By Derrick Perkins (File photo)
Amid the chaos of the Boston Marathon bombings, Leslie Malm met Steve McNamara. And when they parted ways after he helped reunite the Alexandria resident safely with her family, they did not expect to meet again.
But that didn’t sit well with Malm, who credits McNamara with keeping her cool and calm in the wake of the horrifying terrorist attack, which left three dead and more than 260 injured. As the days wore on, she needed to thank him for getting her through the terrible bombing aftermath.
A Massachusetts native, she had stood near the location of the second bomb placed by the Tsarnaev brothers, waiting to cheer on her husband and daughters as they crossed the finish line. Then all hell broke loose.
“I can still, in my head, see this girl’s face who fell beside me,” Malm said in a recent interview “The sheer look of terror on her face — that I keep seeing in my head.”
McNamara was headed down Boylston Street toward the finish line of the iconic race after catching a Red Sox game at Fenway Park. A resident of the city’s North End, McNamara was heading to a restaurant to meet up with friends. Then all hell broke loose.
“It was the loudest explosion you’ve ever heard — it was the loudest explosion I ever heard,” he recalled.
The two met shortly thereafter, after seeking shelter in a bar and restaurant not far from the bombing sites. The strangers leaned on each other for support in the hectic hours after the attack, as McNamara escorted Malm back to her family’s traditional post-marathon meeting point: Cheers, the Boston bar made famous by the TV sitcom of the same name.
And then they split up. Malm regrouped with her immediate family — they had been stopped midrace by authorities — and friends, while McNamara departed to find his buddies. They thought he was dead, McNamara said afterward, recalling that as the moment the scope of the tragedy struck home.
It wasn’t until later that Malm, back in Alexandria and still recovering from the shock, learned McNamara had slipped his business card to a friend of the family, also in town for the marathon. She decided to get back in touch.
“When I talked to him on the phone, I thanked him over and over again,” Malm recalled. “He said, ‘Me helping you helped me.’ He said, ‘So, I thank you, too.’”
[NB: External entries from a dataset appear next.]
Lemma load_from_spec allow_x io m l : load_ready io m l → exec_ok (contents io) →
  exec_pages (contents io) ≤ Z.of_nat (length l) →
  ∃ io' m' l', load_from allow_x io m = Done (0, Some (e_entry (header_of (contents io))), io', m') ∧
    pt_inv m' l' ∧ same_regs m m' ∧ exec_loaded allow_x root (contents io) m m'.
Proof.
  intros [Hd Hp Hi Hroot] [Hlen Hb Hh Ht] Hl. unfold load_from, sizeof_Ehdr.
  destruct (disk_read 64 io Hd) as (io1 & -> & Hd1 & Hc1 & _); [lia|lia|]. cbn [mbind outcome_bind].
  rewrite Z.eqb_refl. cbn [negb]. rewrite Hp. unfold struct_of. rewrite slice_length by lia.
  change (Z.of_nat (Z.to_nat 64) =? 64) with true. cbn [mbind outcome_bind]. fold (header_of (contents io)).
  destruct (check_ehdr_spec (contents io) Hlen) as (code & -> & _ & Hz). apply Hz in Hh as ->. cbn [mbind outcome_bind].
  rewrite Z.eqb_refl. cbn [negb].
  destruct (load_phdrs_spec root allow_x (contents io) _ _ 0 io1 m l Hd1 Hc1 Hb Hi Hroot Ht Hl)
    as (io2 & m2 & l2 & He & Hi2 & Hg2 & Hld & Hout).
  fold (phnum_of (contents io)). rewrite He. cbn [mbind outcome_bind]. rewrite Z.eqb_refl. cbn [negb].
  exists io2, m2, l2. do 3 (split; [done|]).
  assert (Hseg : ∀ ph, loadable (contents io) ph → seg_loaded allow_x root (contents io) ph m2).
  { intros ph (Hty & i & Hr & ->). apply Hld; [lia|done]. }
  split.
  - intros ph u Hp' Hu Hr. by apply Hseg.
  - intros ph u Hp' Hu Hr. destruct (Hseg ph Hp' u Hu Hr) as (_ & e & Hte & Hf). exists e. split; [done|]. by apply rwx_perms.
  - eapply same_outside_weaken; [|exact Hout]. cbv beta.
    intros u Hu (j & Hj & Hty & Hr). exists (phdr_at (contents io) (e_phoff (header_of (contents io))) j).
    split; [|done]. split; [done|]. exists j. split; [lia|done].
Qed.

Lemma elf_load_loads filePos io m l :
  load_ready io m l → exec_ok (contents io) → exec_pages (contents io) ≤ Z.of_nat (length l) →
  ∃ io' m' l', elf_load filePos io m = Done (0, Some (e_entry (header_of (contents io))), io', m') ∧
    pt_inv m' l' ∧ same_regs m m' ∧ exec_loaded true root (contents io) m m'.
Proof.
  intros Hr He Hl. unfold elf_load. destruct (disk_getpos filePos io (lr_disk _ _ _ Hr)) as (r & io0 & -> & Hd0 & Hc0 & Hp0).
  cbn [mbind outcome_bind]. rewrite <- Hc0. rewrite <- Hc0 in He, Hl. apply (load_from_spec true io0 m l); [|done|done].
  destruct Hr. split; congruence.
Qed.

(** C13: loading a well-formed executable returns 0 with the entry point of its
    header.  Every page of every PT_LOAD segment is then mapped with exactly the
    permissions the segment asks for, holds the bytes of the file up to the
    segment's file size and zero behind them; no other user page changed. *)
Theorem elf_load_spec filePos io m l :
  load_ready io m l → exec_ok (contents io) → exec_pages (contents io) ≤ Z.of_nat (length l) →
  ∃ io' m' l', elf_load filePos io m = Done (0, Some (e_entry (header_of (contents io))), io', m') ∧
    pt_inv m' l' ∧ same_regs m m' ∧ exec_loaded true root (contents io) m m'.
Proof. apply elf_load_loads. Qed.
(* ===== verification/Stale.v ===== *)
(** Loading into a space that still maps the pages of the last program.

    memory_unmap_and_free_user frees the pages of a program and leaves their
    translations behind, so that what is loaded next does not start from a memory that
    satisfies the invariant of PageTables.v: pages on the free list are mapped.  This
    file relates such a memory to the clean one in which the stale entries are zero
    words, which does satisfy it: whatever the loader does, it does in both, because it
    writes an entry before it reads it. *)
From Stdlib Require Import ZArith Lia.
From stdpp Require Import base gmap list sets strings.
From S2P Require Import Prelude Pages Heap Pte Memory MemFacts PageTables Mapping Spaces Io IoSpec Disk Vmem Reuse Elf ElfSpec.

Open Scope Z_scope.

(** ** The stale entries *)

(** [p] ends in an entry that maps a page for the user. *)
Definition user_entry (root : Z) (m : mem) (p : list Z) : bool :=
  match entry_at root m p with Some e => has PTE_U e | None => false end.

(** The indices of every entry of a level 0 table. *)
Definition leaf_indices : list (Z * Z * Z) :=
  seqZ 3 509 ≫= λ a, seqZ 0 512 ≫= λ b, (λ c, (a, b, c)) <$> seqZ 0 512.

Lemma elem_of_leaf_indices a b c : (a, b, c) ∈ leaf_indices ↔ path_ok [c; b; a].
Proof.
  unfold leaf_indices. rewrite list_elem_of_bind. split.
  - intros (x & Hx & Ha%elem_of_seqZ). apply list_elem_of_bind in Hx as (y & Hy & Hb%elem_of_seqZ).
    apply list_elem_of_fmap in Hy as (z & Hz & Hc%elem_of_seqZ). injection Hz as -> -> ->.
    split; [cbn [length]; lia|]. cbn [path_idx]. split_and!; first [lia | discriminate | exact I | intros _; lia].
  - intros [_ (Hc & _ & Hb & _ & Ha & Ha3 & _)]. specialize (Ha3 eq_refl).
    exists a. split; [|apply elem_of_seqZ; lia]. apply list_elem_of_bind. exists b. split; [|apply elem_of_seqZ; lia].
    apply list_elem_of_fmap. exists c. split; [reflexivity|apply elem_of_seqZ; lia].
Qed.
It was the truth, McNamara said months later. Focusing on keeping Malm calm and reuniting her with her husband and children kept him from dwelling on the horror.
They made plans to meet again, and on Mother’s Day, when Malm returned to Boston to care for her mother, the two grabbed drinks and then walked down to the memorial around the finish line.
“Walking down Boylston, I started shaking and my heart was racing like mad, and as soon as I [looked at] him, I calmed down and I was fine,” Malm said. “It was kind of weird. I guess I felt safe with him. I felt safe with him that day and felt safe when I got near to him.”
Malm still hasn’t fully recovered from that day. Surprises and loud noises, particularly sirens, make her uncomfortable. But returning to the scene back in May — with McNamara — was a step in the right direction.
“It made a huge difference — it made everything feel much better,” she said. “And I think it helped me to walk down the street and go back into Max Brenner’s and have a couple of beers and have it not like it was on that day.”